Defendant also testified at trial and denied the charges against him, stating that he had been at his girl friend's home in the Chattanooga, Tennessee/Rossville, Georgia, area at the time of the incident. His girl friend's mother and his girl friend also testified that defendant was at their home at that time. Defendant explained that his pretrial statement to police that he was "at home" at the time of the incident referred to his girl friend's home and not his home in Atlanta. Defendant also testified the reason he told police that his roommate left for work at 6:45 the morning of the incident was because that was the time his roommate customarily left for work, not because he witnessed his roommate leaving for work that particular morning.

"`It is the function of the jury to determine the credibility of the witnesses, including that of the defendant. The jurors must weigh and resolve any conflicts presented by the evidence. The appellate court must view the evidence in the light most favorable to the jury's verdict. (Cit.)' King v. State, 157 Ga. App. 733, 734 (1) ( 278 S.E.2d 491) (1981). The evidence presented at trial was sufficient to enable any rational trier of fact to find [defendant] guilty beyond a reasonable doubt of the [crimes] charged. Jackson v. Virginia, 443 U.S. 307 (99 SC 2781, 61 L.Ed.2d 560) (1979)." Rayburn v. State, 194 Ga. App. 676 (1) ( 391 S.E.2d 780) (1990). Accord Seidel v. State, 197 Ga. App. 14 (1) ( 397 S.E.2d 480) (1990).
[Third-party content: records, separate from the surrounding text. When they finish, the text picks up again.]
(* ===== verification/VmLogic.v ===== *)
(** A small program logic for the machine.

    [wp m Q s]: from [s], [m] either panics or returns a result and a state
    that satisfy [Q]; it never runs out of fuel.  [safe m P] is the triple the
    instruction handlers share: on a stack of 256-bit words they leave the
    frame's gas, memory size and memory price alone, keep the stack a stack of
    words, and return a result that satisfies [P]. *)
From Stdlib Require Import ZArith Lia.
From stdpp Require Import base numbers list gmap.
From S2P Require Import Prelude U256 Math Params OpCodes Analysis Host AccessList State StateDB.
From S2P Require Import Stack Memory Contract VmErrors Precompiles Vm Gas Instr.
Local Open Scope Z_scope.

(** ** Computations that return or panic *)
Definition rnofuel {A} (r : result A) : Prop := r <> OutOfFuel.
Definition nofuel {S A} (m : ST S A) : Prop := forall s, m s <> OutOfFuel.

Create HintDb nofuel.

Section NoFuel.
Context {S : Type}.
Lemma nofuel_ret {A} (a : A) : nofuel (S := S) (mret a).
Proof. done. Qed.
Lemma nofuel_bind {A B} (m : ST S A) (f : A -> ST S B) :
  nofuel m -> (forall a, nofuel (f a)) -> nofuel (m ≫= f).
Proof.
  intros Hm Hf s. unfold mbind, ST_bind. specialize (Hm s).
  destruct (m s) as [[a s']| |]; [apply Hf|done|done].
Qed.
Lemma nofuel_gets {A} (f : S -> A) : nofuel (st_gets f).
Proof. done. Qed.
Lemma nofuel_modify (f : S -> S) : nofuel (st_modify f).
Proof. done. Qed.
Lemma nofuel_panic {A} : nofuel (@st_panic S A).
Proof. done. Qed.
Lemma nofuel_lift {A} (r : result A) : rnofuel r -> nofuel (S := S) (st_lift r).
Proof. intros Hr s. unfold st_lift. by destruct r. Qed.

Lemma rnofuel_ok {A} (a : A) : rnofuel (Ok a).
Proof. done. Qed.
Lemma rnofuel_bind {A B} (m : result A) (f : A -> result B) :
  rnofuel m -> (forall a, m = Ok a -> rnofuel (f a)) -> rnofuel (m ≫= f).
Proof. intros Hm Hf. unfold mbind, result_bind. destruct m; [by apply Hf|done|done]. Qed.
Lemma rnofuel_index {A} (l : list A) i : rnofuel (index l i).
Proof. unfold index, rnofuel. destruct (_ && _); [|done]. by destruct (l !! _). Qed.
Lemma rnofuel_slice {A} (l : list A) i j : rnofuel (slice l i j).
Proof. unfold slice, rnofuel. by destruct (_ && _). Qed.
Lemma rnofuel_from_option {A} (o : option A) : rnofuel (from_option_panic o).
Proof. by destruct o. Qed.
Lemma rnofuel_set_index {A} (l : list A) i x : rnofuel (set_index l i x).
Proof. unfold set_index, rnofuel. by destruct (_ && _). Qed.
End NoFuel.
#[export] Hint Resolve rnofuel_ok rnofuel_from_option rnofuel_index rnofuel_slice rnofuel_set_index nofuel_gets
  nofuel_modify nofuel_panic nofuel_ret nofuel_lift : nofuel.

Ltac rnofuel_step :=
  lazymatch goal with
  | |- rnofuel (mbind _ _) => apply rnofuel_bind; [|intros ? _]
  | |- rnofuel (if ?b then _ else _) => destruct b
  | |- rnofuel (match ?x with _ => _ end) => destruct x
  | |- rnofuel (Ok _) => apply rnofuel_ok
  | |- rnofuel Panic => done
  | |- rnofuel _ => solve [eauto with nofuel]
  end.
Ltac nofuel_step :=
  lazymatch goal with
  | |- nofuel (mbind _ _) => apply nofuel_bind; [|intros ?]
  | |- nofuel (if ?b then _ else _) => destruct b
  | |- nofuel (match ?x with _ => _ end) => destruct x
  | |- nofuel _ => solve [eauto with nofuel]
  end.
Ltac nofuel_solve := repeat first [rnofuel_step | nofuel_step].

(** *** The operations of the state database *)
Section Database.
Context {H : Host}.
Lemma nofuel_getAccount a : nofuel (getAccount a).
Proof. intros s. unfold getAccount. by destruct (state s !! a). Qed.
Lemma nofuel_put_obj a o : nofuel (put_obj a o).
Proof. done. Qed.
Lemma nofuel_push_journal e : nofuel (push_journal e).
Proof. done. Qed.
Hint Resolve nofuel_getAccount nofuel_put_obj nofuel_push_journal : nofuel.
Lemma nofuel_read_obj {A} a (f : Z -> stateObject -> A * stateObject) : nofuel (read_obj a f).
Proof. unfold read_obj. nofuel_solve. Qed.
Lemma nofuel_write_obj a f : nofuel (write_obj a f).
Proof. unfold write_obj. nofuel_solve. Qed.
Hint Resolve nofuel_read_obj nofuel_write_obj : nofuel.
Lemma nofuel_CreateAccount a : nofuel (CreateAccount a).
Proof. unfold CreateAccount. nofuel_solve. Qed.
Lemma nofuel_SubBalance a n : nofuel (SubBalance a n).
Proof. unfold SubBalance. nofuel_solve. Qed.
Lemma nofuel_AddBalance a n : nofuel (AddBalance a n).
Proof. unfold AddBalance. nofuel_solve. Qed.
Lemma nofuel_GetBalance a : nofuel (GetBalance a).
Proof. refine (nofuel_read_obj _ _). Qed.
Lemma nofuel_GetNonce a : nofuel (GetNonce a).
Proof. refine (nofuel_read_obj _ _). Qed.
Lemma nofuel_SetNonce a n : nofuel (SetNonce a n).
Proof. refine (nofuel_write_obj _ _). Qed.
Lemma nofuel_GetCodeHash a : nofuel (GetCodeHash a).
Proof. refine (nofuel_read_obj _ _). Qed.
Lemma nofuel_GetCode a : nofuel (GetCode a).
Proof. refine (nofuel_read_obj _ _). Qed.
Hint Resolve nofuel_GetCode : nofuel.
Lemma nofuel_SetCode a c : nofuel (SetCode a c).
Proof. refine (nofuel_write_obj _ _). Qed.
Lemma nofuel_GetCodeSize a : nofuel (GetCodeSize a).
Proof. unfold GetCodeSize. nofuel_solve. Qed.
Lemma nofuel_AddRefund n : nofuel (AddRefund n).
Proof. unfold AddRefund. nofuel_solve. Qed.
Lemma nofuel_SubRefund n : nofuel (SubRefund n).
Proof. unfold SubRefund. nofuel_solve. Qed.
Lemma nofuel_GetRefund : nofuel GetRefund.
Proof. done. Qed.
Lemma nofuel_GetCommittedState a k : nofuel (GetCommittedState a k).
Proof. refine (nofuel_read_obj _ _). Qed.
Lemma nofuel_GetState a k : nofuel (GetState a k).
Proof. refine (nofuel_read_obj _ _). Qed.
Lemma nofuel_SetState a k v : nofuel (SetState a k v).
Proof. refine (nofuel_write_obj _ _). Qed.
Lemma nofuel_SetTransientState a k v : nofuel (SetTransientState a k v).
Proof. unfold SetTransientState. nofuel_solve. Qed.
Lemma nofuel_GetTransientState a k : nofuel (GetTransientState a k).
Proof. unfold GetTransientState. nofuel_solve. Qed.
Lemma nofuel_Suicide a : nofuel (Suicide a).
Proof. unfold Suicide. nofuel_solve. Qed.
Hint Resolve nofuel_Suicide : nofuel.
Lemma nofuel_SelfDestruct6780 a : nofuel (SelfDestruct6780 a).
Proof. unfold SelfDestruct6780. nofuel_solve. Qed.
Lemma nofuel_HasSuicided a : nofuel (HasSuicided a).
Proof. unfold HasSuicided. nofuel_solve. Qed.
Lemma nofuel_Exist a : nofuel (Exist a).
Proof. unfold Exist. nofuel_solve. Qed.
Lemma nofuel_Empty a : nofuel (Empty a).
Proof. unfold Empty. nofuel_solve. Qed.
Lemma nofuel_AddressInAccessList a : nofuel (AddressInAccessList a).
Proof. unfold AddressInAccessList. nofuel_solve. Qed.
Lemma rnofuel_Contains al a k : rnofuel (Contains al a k).
Proof. unfold Contains. nofuel_solve. Qed.
Lemma rnofuel_AddSlot al a k : rnofuel (AddSlot al a k).
Proof. unfold AddSlot. nofuel_solve. Qed.
Hint Resolve rnofuel_Contains rnofuel_AddSlot : nofuel.
Lemma nofuel_SlotInAccessList a k : nofuel (SlotInAccessList a k).
Proof. unfold SlotInAccessList. nofuel_solve. Qed.
Lemma nofuel_AddAddressToAccessList a : nofuel (AddAddressToAccessList a).
Proof. unfold AddAddressToAccessList. nofuel_solve. Qed.
Lemma nofuel_AddSlotToAccessList a k : nofuel (AddSlotToAccessList a k).
Proof. unfold AddSlotToAccessList. nofuel_solve. Qed.
Lemma rnofuel_getAccount a s : rnofuel (getAccount a s).
Proof. exact (nofuel_getAccount a s). Qed.
Lemma rnofuel_DeleteSlot al a k : rnofuel (DeleteSlot al a k).
Proof. unfold DeleteSlot. nofuel_solve. Qed.
Hint Resolve rnofuel_getAccount rnofuel_DeleteSlot : nofuel.
Lemma rnofuel_undo l s : rnofuel (undo l s).
Proof.
  induction l as [|e l IH]; simpl; [done|]. apply rnofuel_bind; [done|]. intros t _.
  destruct e; simpl; unfold on_obj; nofuel_solve.
Qed.
Lemma nofuel_RevertToSnapshot n : nofuel (RevertToSnapshot n).
Proof.
  intros s. unfold RevertToSnapshot. destruct (_ && _); [|done].
  pose proof (rnofuel_undo (drop (Z.to_nat n) (journal s)) s) as Hu. unfold rnofuel in Hu.
  by destruct (undo _ _).
Qed.
End Database.
#[export] Hint Resolve nofuel_getAccount nofuel_CreateAccount nofuel_SubBalance nofuel_AddBalance nofuel_GetBalance
  nofuel_GetNonce nofuel_SetNonce nofuel_GetCodeHash nofuel_GetCode nofuel_SetCode nofuel_GetCodeSize
  nofuel_AddRefund nofuel_SubRefund nofuel_GetRefund nofuel_GetCommittedState nofuel_GetState
  nofuel_SetState nofuel_SetTransientState nofuel_GetTransientState nofuel_Suicide
  nofuel_SelfDestruct6780 nofuel_HasSuicided nofuel_Exist nofuel_Empty nofuel_AddressInAccessList
  nofuel_SlotInAccessList nofuel_AddAddressToAccessList nofuel_AddSlotToAccessList
  nofuel_RevertToSnapshot : nofuel.

(** ** Weakest preconditions *)
Definition wp {S A} (m : ST S A) (Q : A -> S -> Prop) (s : S) : Prop :=
  match m s with
  | Ok (a, s') => Q a s'
  | Panic => True
  | OutOfFuel => False
  end.

Section Wp.
Context {S : Type}.
Lemma wp_ret {A} (a : A) Q (s : S) : Q a s -> wp (mret a) Q s.
Proof. done. Qed.
Lemma wp_bind {A B} (m : ST S A) (f : A -> ST S B) Q s :
  wp m (fun a s' => wp (f a) Q s') s -> wp (m ≫= f) Q s.
Proof. unfold wp, mbind, ST_bind. by destruct (m s) as [[a s']| |]. Qed.
Lemma wp_mono {A} (m : ST S A) (Q R : A -> S -> Prop) s :
  wp m Q s -> (forall a s', Q a s' -> R a s') -> wp m R s.
Proof. unfold wp. destruct (m s) as [[a s']| |]; auto. Qed.
Lemma wp_gets {A} (f : S -> A) Q s : Q (f s) s -> wp (st_gets f) Q s.
Proof. done. Qed.
Lemma wp_modify (f : S -> S) Q s : Q tt (f s) -> wp (st_modify f) Q s.
Proof. done. Qed.
Lemma wp_lift {A} (r : result A) Q (s : S) :
  rnofuel r -> (forall a, r = Ok a -> Q a s) -> wp (st_lift r) Q s.
Proof. unfold wp, st_lift, rnofuel. destruct r; intros; auto. Qed.
Lemma wp_panic {A} Q (s : S) : wp (@st_panic S A) Q s.
Proof. done. Qed.
Lemma wp_ok {A} (m : ST S A) Q s a s' : m s = Ok (a, s') -> wp m Q s -> Q a s'.
Proof. unfold wp. by intros ->. Qed.
Lemma wp_nofuel {A} (m : ST S A) Q s : wp m Q s -> m s <> OutOfFuel.
Proof. unfold wp. by destruct (m s). Qed.
Lemma wp_if {A} (b : bool) (m n : ST S A) Q s :
  (b = true -> wp m Q s) -> (b = false -> wp n Q s) -> wp (if b then m else n) Q s.
Proof. destruct b; auto. Qed.
End Wp.

(** A call of the database changes nothing else. *)
Lemma wp_sdb {A} (m : SDB A) Q e :
  nofuel m -> (forall a s, Q a (set_StateDB e s)) -> wp (sdb m) Q e.
Proof. intros Hm HQ. unfold wp, sdb. specialize (Hm (StateDB e)). by destruct (m _) as [[a s]| |]. Qed.
Lemma wp_on_evm {A} (m : EVM A) Q v : wp m (fun a e => Q a (mkV e (fr v))) (evm v) -> wp (on_evm m) Q v.
Proof. unfold wp, on_evm. by destruct (m _) as [[a e]| |]. Qed.
Lemma wp_vsdb {A} (m : SDB A) Q v :
  nofuel m -> (forall a s, Q a (mkV (set_StateDB (evm v) s) (fr v))) -> wp (vsdb m) Q v.
Proof. intros. apply wp_on_evm, wp_sdb; auto. Qed.

(** ** The triple of the handlers *)
Abbreviation gas_of v := (Gas (f_contract (fr v))).
Abbreviation mem_of v := (f_mem (fr v)).
Abbreviation stack_of v := (f_stack (fr v)).

Record keeps (v v' : vstate) : Prop := {
  keeps_gas : gas_of v' = gas_of v;
  keeps_len : Memory_Len (mem_of v') = Memory_Len (mem_of v);
  keeps_price : lastGasCost (mem_of v') = lastGasCost (mem_of v)
}.
#[export] Instance keeps_preorder : PreOrder keeps.
Proof. split; [by split|]. intros ? ? ? [] []. split; congruence. Qed.

Definition safe {A} (m : VM A) (P : A -> Prop) : Prop := forall v,
  wf_stack (stack_of v) -> wp m (fun a v' => P a /\ wf_stack (stack_of v') /\ keeps v v') v.

Create HintDb safe.

Section Safe.
Lemma safe_ret {A} (a : A) (P : A -> Prop) : P a -> safe (mret a) P.
Proof. intros Ha v Hv. split_and!; done. Qed.
Lemma safe_bind {A B} (m : VM A) (f : A -> VM B) P Q :
  safe m P -> (forall a, P a -> safe (f a) Q) -> safe (m ≫= f) Q.
Proof.
  intros Hm Hf v Hv. apply wp_bind. eapply wp_mono; [by apply Hm|].
  intros a v1 (Pa & W1 & K1). eapply wp_mono; [by apply Hf|].
  intros b v2 (Qb & W2 & K2). split_and!; [done|done|by etransitivity].
Qed.
Lemma safe_mono {A} (m : VM A) (P Q : A -> Prop) : safe m P -> (forall a, P a -> Q a) -> safe m Q.
Proof. intros Hm HPQ v Hv. eapply wp_mono; [by apply Hm|]. intros a v' (? & ? & ?). auto. Qed.
Lemma safe_panic {A} (P : A -> Prop) : safe st_panic P.
Proof. done. Qed.
Lemma safe_gets {A} (f : vstate -> A) : safe (st_gets f) (fun _ => True).
Proof. intros v Hv. split_and!; done. Qed.
Lemma safe_lift {A} (r : result A) : rnofuel r -> safe (st_lift r) (fun a => r = Ok a).
Proof. intros Hr v Hv. by apply wp_lift. Qed.
Lemma safe_vsdb {A} (m : SDB A) : nofuel m -> safe (vsdb m) (fun _ => True).
Proof. intros Hm v Hv. apply wp_vsdb; [done|]. intros. split_and!; done. Qed.
Lemma safe_upd_evm f : safe (upd_evm f) (fun _ => True).
Proof. intros v Hv. split_and!; done. Qed.

Lemma safe_spop : safe spop is_u256.
Proof. intros v Hv. unfold wp, spop. destruct (stack_of v); [done|]. inversion_clear Hv. split_and!; done. Qed.
Lemma safe_speek : safe speek is_u256.
Proof.
  intros v Hv. unfold wp, speek. destruct (stack_of v) eqn:E; [done|]. inversion_clear Hv.
  rewrite E. split_and!; [done|by constructor|done].
Qed.
Lemma safe_spush x : is_u256 x -> safe (spush x) (fun _ => True).
Proof. intros Hx v Hv. split_and!; [done|by constructor|done]. Qed.
Lemma safe_sset x : is_u256 x -> safe (sset x) (fun _ => True).
Proof.
  intros Hx v Hv. unfold wp, sset. destruct (stack_of v); [done|]. inversion_clear Hv.
  split_and!; [done|by constructor|done].
Qed.
Lemma safe_put_pc x : safe (put_pc x) (fun _ => True).
Proof. intros v Hv. split_and!; done. Qed.
Lemma safe_modMem f :
  (forall m, rnofuel (f m)) ->
  (forall m m', f m = Ok m' -> Memory_Len m' = Memory_Len m /\ lastGasCost m' = lastGasCost m) ->
  safe (modMem f) (fun _ => True).
Proof.
  intros Hf Hk v Hv. unfold modMem. apply wp_bind, wp_gets, wp_bind, wp_lift; [apply Hf|].
  intros m' Hm. destruct (Hk _ _ Hm). split_and!; done.
Qed.
Lemma safe_onStack f :
  (forall st, rnofuel (f st)) ->
  (forall st st', wf_stack st -> f st = Ok st' -> wf_stack st') ->
  safe (onStack f) (fun _ => True).
Proof.
  intros Hf Hk v Hv. unfold onStack. apply wp_bind, wp_gets, wp_bind, wp_lift; [apply Hf|].
  intros st Hst. split_and!; [done|by apply (Hk _ _ Hv)|done].
Qed.
End Safe.
#[export] Hint Resolve safe_gets safe_lift safe_vsdb safe_upd_evm safe_spop safe_speek safe_spush safe_sset
  safe_put_pc safe_modMem safe_panic : safe.

Ltac safe_side := try solve [done | eauto with word nofuel].
Ltac safe_step :=
  lazymatch goal with
  | |- safe (mbind _ _) _ => eapply safe_bind; [|intros ? ?]
  | |- safe (mret _) _ => apply safe_ret; try done
  | |- safe ok_nil _ => apply safe_ret; try done
  | |- safe (fail _) _ => apply safe_ret; try done
  | |- safe st_panic _ => apply safe_panic
  | |- safe spop _ => apply safe_spop
  | |- safe speek _ => apply safe_speek
  | |- safe (spush _) _ => apply safe_spush; safe_side
  | |- safe (sset _) _ => apply safe_sset; safe_side
  | |- safe (st_gets _) _ => apply safe_gets
  | |- safe get_mem _ => apply safe_gets
  | |- safe get_contract _ => apply safe_gets
  | |- safe get_frame _ => apply safe_gets
  | |- safe get_readOnly _ => apply safe_gets
  | |- safe get_returnData _ => apply safe_gets
  | |- safe (st_lift _) _ => apply safe_lift; safe_side
  | |- safe (vsdb _) _ => apply safe_vsdb; safe_side
  | |- safe (upd_evm _) _ => apply safe_upd_evm
  | |- safe (put_returnData _) _ => apply safe_upd_evm
  | |- safe (put_pc _) _ => apply safe_put_pc
  | |- safe (if ?b then _ else _) _ => destruct b eqn:?
  | |- safe (match ?x with _ => _ end) _ => destruct x eqn:?
  | |- safe (let '(_, _) := ?x in _) _ => destruct x eqn:?
  | |- safe _ _ => solve [eauto with safe]
  end.
Ltac safe_solve := repeat safe_step.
2. (a) Defendant next contends his character was improperly injected into evidence by testimony that he turned himself in to the pardons and parole office on the request of his parole officer. The record shows the testimony concerning defendant's turning himself in to the pardons and parole office was elicited by defense counsel on cross-examination of a State's witness in an apparent attempt to show defendant voluntarily surrendered to authorities. On rebuttal, the State questioned the witness concerning whether defendant voluntarily turned himself in or whether he was requested to come in. The witness responded that defendant was requested to come in by his parole officer. Clearly the State was entitled to question further the witness concerning whether the defendant voluntarily turned himself in to authorities, once the defendant initiated this line of inquiry. "`(A) party will not be heard to complain of error induced by his own conduct. . . . (Cits.)' [Cit.]" Littlefield v. State, 197 Ga. App. 343, 344 (2) ( 398 S.E.2d 375) (1990). Moreover, "[t]his court has previously held that a passing reference to a defendant's record does not place his character in evidence. [Cits.]" Johnson v. State, 256 Ga. 604, 605 (2) ( 351 S.E.2d 623) (1987).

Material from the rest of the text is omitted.